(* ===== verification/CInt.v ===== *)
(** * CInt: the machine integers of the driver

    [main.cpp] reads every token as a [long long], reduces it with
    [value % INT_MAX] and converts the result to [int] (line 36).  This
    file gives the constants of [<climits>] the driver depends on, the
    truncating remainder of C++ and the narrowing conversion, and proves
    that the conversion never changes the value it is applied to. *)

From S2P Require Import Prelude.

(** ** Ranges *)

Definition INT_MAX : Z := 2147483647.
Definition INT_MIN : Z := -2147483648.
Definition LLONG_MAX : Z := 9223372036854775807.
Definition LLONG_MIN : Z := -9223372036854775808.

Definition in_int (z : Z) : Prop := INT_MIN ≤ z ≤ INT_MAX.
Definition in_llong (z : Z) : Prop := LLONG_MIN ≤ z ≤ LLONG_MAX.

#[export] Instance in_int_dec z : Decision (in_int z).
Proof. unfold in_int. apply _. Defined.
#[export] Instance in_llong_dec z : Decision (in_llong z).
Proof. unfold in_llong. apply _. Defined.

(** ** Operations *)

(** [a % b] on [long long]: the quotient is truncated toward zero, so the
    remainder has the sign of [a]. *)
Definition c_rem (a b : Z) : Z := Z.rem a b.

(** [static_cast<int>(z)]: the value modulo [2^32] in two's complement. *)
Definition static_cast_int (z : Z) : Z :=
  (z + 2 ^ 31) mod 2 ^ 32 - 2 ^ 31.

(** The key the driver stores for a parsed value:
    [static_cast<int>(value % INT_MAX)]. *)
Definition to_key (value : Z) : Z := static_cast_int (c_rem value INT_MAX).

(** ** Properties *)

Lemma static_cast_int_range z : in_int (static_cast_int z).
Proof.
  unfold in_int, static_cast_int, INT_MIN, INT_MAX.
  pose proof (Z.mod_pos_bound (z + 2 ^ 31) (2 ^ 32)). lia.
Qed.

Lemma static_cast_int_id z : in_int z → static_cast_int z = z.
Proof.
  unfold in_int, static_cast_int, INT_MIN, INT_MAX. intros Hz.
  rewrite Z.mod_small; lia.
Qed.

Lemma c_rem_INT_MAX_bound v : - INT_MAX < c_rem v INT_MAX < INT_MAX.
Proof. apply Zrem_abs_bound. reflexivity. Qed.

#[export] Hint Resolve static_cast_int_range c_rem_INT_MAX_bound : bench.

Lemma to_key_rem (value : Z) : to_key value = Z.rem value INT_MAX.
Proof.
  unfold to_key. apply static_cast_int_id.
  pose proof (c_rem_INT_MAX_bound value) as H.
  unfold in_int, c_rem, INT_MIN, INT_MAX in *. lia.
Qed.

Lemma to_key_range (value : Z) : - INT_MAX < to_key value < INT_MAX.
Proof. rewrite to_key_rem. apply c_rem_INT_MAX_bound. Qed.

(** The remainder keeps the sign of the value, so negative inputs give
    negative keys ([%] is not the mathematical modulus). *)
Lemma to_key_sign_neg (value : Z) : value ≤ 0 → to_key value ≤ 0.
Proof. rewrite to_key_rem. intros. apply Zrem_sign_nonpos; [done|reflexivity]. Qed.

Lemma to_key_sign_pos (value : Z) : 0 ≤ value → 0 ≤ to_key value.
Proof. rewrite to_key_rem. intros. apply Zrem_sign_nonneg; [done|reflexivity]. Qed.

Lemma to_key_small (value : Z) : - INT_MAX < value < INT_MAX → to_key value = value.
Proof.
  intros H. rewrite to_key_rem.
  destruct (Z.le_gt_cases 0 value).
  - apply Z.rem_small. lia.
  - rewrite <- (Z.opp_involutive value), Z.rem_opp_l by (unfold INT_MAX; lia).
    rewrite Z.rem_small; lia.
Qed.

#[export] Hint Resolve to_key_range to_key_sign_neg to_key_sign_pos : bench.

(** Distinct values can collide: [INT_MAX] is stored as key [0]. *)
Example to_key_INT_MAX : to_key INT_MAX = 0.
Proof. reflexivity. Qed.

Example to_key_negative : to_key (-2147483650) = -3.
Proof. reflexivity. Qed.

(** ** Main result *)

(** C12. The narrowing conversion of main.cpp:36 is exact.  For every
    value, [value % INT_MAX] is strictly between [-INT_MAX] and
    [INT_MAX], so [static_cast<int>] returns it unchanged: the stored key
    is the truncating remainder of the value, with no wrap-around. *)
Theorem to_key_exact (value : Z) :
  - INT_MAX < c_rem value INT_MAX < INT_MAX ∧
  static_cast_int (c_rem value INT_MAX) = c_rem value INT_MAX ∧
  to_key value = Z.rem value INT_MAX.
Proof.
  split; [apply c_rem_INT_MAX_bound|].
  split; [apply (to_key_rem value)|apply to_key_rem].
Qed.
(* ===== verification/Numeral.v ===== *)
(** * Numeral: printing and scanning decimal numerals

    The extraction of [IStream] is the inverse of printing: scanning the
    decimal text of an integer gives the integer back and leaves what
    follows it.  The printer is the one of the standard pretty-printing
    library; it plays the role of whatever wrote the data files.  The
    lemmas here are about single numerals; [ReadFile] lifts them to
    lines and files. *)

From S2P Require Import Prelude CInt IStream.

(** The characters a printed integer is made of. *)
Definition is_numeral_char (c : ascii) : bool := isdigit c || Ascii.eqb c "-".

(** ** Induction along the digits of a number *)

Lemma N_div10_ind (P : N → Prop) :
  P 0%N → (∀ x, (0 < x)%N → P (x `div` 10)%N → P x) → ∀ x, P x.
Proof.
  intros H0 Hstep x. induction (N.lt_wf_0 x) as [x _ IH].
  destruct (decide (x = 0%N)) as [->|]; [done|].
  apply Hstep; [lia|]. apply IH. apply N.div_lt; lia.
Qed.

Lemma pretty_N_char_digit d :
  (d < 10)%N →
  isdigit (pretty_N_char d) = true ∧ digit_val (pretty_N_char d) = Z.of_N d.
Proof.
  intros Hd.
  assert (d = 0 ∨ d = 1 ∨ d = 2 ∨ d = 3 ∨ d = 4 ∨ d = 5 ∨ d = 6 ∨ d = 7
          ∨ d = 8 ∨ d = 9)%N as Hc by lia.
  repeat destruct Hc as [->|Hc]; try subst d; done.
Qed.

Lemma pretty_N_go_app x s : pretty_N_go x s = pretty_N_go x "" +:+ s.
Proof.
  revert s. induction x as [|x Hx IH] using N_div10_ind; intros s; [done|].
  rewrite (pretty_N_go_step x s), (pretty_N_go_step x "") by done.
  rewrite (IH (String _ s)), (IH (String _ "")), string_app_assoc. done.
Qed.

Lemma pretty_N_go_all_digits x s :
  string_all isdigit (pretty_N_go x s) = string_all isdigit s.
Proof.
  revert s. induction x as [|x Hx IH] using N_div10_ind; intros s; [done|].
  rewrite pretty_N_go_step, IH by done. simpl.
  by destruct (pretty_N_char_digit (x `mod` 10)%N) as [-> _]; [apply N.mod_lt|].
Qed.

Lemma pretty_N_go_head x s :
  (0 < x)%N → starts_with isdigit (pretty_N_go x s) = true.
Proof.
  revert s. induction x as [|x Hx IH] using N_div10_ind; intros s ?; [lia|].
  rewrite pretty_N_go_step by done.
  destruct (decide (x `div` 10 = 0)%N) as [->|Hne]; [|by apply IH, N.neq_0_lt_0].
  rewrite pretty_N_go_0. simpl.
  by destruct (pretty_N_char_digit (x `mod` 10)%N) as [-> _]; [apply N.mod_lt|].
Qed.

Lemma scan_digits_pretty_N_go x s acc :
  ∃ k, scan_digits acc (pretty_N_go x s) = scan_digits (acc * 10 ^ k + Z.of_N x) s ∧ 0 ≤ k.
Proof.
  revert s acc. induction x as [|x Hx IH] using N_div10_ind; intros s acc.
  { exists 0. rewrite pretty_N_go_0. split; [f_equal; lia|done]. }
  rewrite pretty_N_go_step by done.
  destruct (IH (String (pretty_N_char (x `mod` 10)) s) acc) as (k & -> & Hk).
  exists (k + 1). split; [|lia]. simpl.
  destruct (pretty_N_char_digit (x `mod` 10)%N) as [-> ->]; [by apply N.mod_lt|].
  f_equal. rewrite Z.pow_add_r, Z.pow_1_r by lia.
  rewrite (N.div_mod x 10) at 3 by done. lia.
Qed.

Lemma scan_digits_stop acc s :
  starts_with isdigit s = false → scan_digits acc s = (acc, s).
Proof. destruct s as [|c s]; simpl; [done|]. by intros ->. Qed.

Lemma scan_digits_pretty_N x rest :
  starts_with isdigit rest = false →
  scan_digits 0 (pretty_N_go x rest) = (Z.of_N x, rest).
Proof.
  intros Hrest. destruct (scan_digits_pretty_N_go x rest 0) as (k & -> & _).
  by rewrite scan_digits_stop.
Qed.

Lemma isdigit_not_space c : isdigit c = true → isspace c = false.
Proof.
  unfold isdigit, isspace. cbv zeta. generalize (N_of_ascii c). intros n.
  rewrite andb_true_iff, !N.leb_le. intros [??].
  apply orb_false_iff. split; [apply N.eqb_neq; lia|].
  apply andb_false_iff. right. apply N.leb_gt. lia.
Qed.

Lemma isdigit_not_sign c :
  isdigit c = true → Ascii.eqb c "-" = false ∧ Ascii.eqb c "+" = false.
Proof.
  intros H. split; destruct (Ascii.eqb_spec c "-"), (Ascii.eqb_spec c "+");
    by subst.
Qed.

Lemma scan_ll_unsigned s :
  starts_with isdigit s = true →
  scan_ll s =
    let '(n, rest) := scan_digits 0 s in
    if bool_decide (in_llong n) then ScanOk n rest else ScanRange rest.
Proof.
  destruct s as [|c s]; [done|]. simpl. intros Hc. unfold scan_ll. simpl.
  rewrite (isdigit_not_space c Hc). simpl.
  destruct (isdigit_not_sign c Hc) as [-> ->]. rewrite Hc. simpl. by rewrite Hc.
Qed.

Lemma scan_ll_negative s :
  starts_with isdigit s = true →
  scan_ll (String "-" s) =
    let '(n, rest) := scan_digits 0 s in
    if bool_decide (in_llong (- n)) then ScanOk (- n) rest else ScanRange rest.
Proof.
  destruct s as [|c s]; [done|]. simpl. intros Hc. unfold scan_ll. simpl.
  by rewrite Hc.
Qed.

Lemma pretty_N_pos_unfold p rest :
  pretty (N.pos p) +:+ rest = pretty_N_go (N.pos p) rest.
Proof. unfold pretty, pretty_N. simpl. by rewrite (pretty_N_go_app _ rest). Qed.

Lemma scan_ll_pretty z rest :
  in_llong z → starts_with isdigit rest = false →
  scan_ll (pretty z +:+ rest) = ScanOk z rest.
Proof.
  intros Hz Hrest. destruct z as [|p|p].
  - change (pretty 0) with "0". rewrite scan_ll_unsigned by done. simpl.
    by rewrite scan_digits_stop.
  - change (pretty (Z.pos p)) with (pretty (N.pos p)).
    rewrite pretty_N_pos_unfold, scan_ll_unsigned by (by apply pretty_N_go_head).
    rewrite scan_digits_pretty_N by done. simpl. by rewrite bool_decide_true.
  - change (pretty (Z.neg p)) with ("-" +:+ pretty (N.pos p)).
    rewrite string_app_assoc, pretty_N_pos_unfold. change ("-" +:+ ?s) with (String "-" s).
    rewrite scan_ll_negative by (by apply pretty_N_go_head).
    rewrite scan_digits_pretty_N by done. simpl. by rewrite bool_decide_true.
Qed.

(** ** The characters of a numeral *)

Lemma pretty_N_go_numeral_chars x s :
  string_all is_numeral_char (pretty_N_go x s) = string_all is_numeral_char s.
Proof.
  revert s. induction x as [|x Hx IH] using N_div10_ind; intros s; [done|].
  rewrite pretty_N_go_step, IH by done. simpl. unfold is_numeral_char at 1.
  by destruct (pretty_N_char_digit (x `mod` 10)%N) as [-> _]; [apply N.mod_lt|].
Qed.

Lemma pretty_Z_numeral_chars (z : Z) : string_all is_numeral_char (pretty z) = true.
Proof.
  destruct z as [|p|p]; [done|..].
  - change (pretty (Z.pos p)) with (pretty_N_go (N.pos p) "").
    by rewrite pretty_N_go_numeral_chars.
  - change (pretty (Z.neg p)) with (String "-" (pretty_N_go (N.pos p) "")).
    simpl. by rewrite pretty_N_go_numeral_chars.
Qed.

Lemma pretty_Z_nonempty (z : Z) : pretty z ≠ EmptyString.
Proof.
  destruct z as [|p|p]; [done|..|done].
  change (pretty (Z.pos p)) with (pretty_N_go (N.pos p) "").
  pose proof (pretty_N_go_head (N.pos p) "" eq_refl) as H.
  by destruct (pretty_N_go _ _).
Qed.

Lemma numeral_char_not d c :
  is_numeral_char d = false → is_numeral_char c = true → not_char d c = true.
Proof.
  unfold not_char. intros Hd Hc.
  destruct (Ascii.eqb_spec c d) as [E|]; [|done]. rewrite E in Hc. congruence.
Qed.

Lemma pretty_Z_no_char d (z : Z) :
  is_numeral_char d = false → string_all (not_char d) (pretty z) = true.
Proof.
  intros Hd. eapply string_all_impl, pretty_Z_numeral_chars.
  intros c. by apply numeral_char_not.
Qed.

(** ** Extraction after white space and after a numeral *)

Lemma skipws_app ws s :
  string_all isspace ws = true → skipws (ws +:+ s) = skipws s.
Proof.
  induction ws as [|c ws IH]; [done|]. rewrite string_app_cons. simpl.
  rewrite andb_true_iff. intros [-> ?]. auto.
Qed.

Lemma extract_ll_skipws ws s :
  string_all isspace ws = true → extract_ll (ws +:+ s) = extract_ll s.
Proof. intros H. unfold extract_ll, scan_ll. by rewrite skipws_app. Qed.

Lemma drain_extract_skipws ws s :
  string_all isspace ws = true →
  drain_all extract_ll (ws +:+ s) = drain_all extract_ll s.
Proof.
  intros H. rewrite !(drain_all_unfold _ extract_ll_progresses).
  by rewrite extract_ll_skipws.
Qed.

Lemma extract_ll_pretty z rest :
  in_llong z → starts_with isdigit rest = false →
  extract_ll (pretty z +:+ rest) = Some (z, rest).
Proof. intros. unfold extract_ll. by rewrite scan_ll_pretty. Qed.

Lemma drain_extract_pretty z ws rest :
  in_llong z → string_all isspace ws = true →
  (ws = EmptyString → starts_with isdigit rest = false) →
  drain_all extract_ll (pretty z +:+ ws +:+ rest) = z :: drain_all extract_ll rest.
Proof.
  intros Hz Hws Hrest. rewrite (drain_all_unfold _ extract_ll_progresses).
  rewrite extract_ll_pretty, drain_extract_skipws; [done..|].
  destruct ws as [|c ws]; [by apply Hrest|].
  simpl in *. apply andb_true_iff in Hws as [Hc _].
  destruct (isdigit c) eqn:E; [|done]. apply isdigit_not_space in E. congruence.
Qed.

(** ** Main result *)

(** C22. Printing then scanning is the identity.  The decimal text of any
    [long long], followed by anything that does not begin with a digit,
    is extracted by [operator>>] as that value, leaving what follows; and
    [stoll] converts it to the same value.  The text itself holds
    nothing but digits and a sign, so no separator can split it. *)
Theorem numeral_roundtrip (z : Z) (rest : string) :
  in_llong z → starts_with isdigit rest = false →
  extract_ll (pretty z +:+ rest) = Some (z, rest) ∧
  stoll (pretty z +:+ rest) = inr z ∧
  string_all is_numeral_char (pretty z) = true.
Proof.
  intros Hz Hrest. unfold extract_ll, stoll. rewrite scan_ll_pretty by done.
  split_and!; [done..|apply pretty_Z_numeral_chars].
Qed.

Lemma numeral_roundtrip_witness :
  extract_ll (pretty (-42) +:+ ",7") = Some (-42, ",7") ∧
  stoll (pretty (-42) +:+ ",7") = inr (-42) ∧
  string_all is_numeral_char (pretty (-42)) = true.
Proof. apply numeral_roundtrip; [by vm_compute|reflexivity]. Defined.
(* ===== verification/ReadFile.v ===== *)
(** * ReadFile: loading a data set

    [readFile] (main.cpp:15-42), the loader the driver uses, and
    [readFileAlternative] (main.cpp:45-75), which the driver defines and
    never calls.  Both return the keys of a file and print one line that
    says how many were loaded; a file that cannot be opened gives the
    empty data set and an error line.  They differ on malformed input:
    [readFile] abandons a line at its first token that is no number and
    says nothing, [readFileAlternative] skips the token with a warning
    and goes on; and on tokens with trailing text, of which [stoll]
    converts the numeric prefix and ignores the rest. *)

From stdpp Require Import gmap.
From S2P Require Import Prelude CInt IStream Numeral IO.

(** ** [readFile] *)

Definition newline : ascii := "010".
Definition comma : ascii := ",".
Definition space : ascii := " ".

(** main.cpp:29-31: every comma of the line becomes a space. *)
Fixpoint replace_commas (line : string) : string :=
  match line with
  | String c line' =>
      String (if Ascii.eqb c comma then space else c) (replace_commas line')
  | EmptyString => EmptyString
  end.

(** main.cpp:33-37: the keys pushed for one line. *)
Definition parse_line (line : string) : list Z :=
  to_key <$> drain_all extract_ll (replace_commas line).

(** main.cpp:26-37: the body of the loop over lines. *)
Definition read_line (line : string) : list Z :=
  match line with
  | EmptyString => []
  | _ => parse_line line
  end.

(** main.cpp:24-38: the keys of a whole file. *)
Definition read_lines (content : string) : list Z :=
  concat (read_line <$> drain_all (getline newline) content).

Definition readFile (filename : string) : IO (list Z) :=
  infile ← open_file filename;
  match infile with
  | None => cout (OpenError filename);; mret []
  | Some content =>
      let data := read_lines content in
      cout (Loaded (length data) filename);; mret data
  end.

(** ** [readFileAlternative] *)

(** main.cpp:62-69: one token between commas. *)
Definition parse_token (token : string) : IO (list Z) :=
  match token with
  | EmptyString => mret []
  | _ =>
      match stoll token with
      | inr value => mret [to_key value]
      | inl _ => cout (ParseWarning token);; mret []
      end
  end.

▶ _WHAT TO PRODUCE_: In the listing above, reproduce the first line and each one after it through the line that contains "Definition to_key (value".

▶ _COMPLETED EXERCISE_:
(* ===== verification/CInt.v ===== *)
(** * CInt: the machine integers of the driver

    [main.cpp] reads every token as a [long long], reduces it with
    [value % INT_MAX] and converts the result to [int] (line 36).  This
    file gives the constants of [<climits>] the driver depends on, the
    truncating remainder of C++ and the narrowing conversion, and proves
    that the conversion never changes the value it is applied to. *)

From S2P Require Import Prelude.

(** ** Ranges *)

Definition INT_MAX : Z := 2147483647.
Definition INT_MIN : Z := -2147483648.
Definition LLONG_MAX : Z := 9223372036854775807.
Definition LLONG_MIN : Z := -9223372036854775808.

Definition in_int (z : Z) : Prop := INT_MIN ≤ z ≤ INT_MAX.
Definition in_llong (z : Z) : Prop := LLONG_MIN ≤ z ≤ LLONG_MAX.

#[export] Instance in_int_dec z : Decision (in_int z).
Proof. unfold in_int. apply _. Defined.
#[export] Instance in_llong_dec z : Decision (in_llong z).
Proof. unfold in_llong. apply _. Defined.

(** ** Operations *)

(** [a % b] on [long long]: the quotient is truncated toward zero, so the
    remainder has the sign of [a]. *)
Definition c_rem (a b : Z) : Z := Z.rem a b.

(** [static_cast<int>(z)]: the value modulo [2^32] in two's complement. *)
Definition static_cast_int (z : Z) : Z :=
  (z + 2 ^ 31) mod 2 ^ 32 - 2 ^ 31.

(** The key the driver stores for a parsed value:
    [static_cast<int>(value % INT_MAX)]. *)
Definition to_key (value : Z) : Z := static_cast_int (c_rem value INT_MAX).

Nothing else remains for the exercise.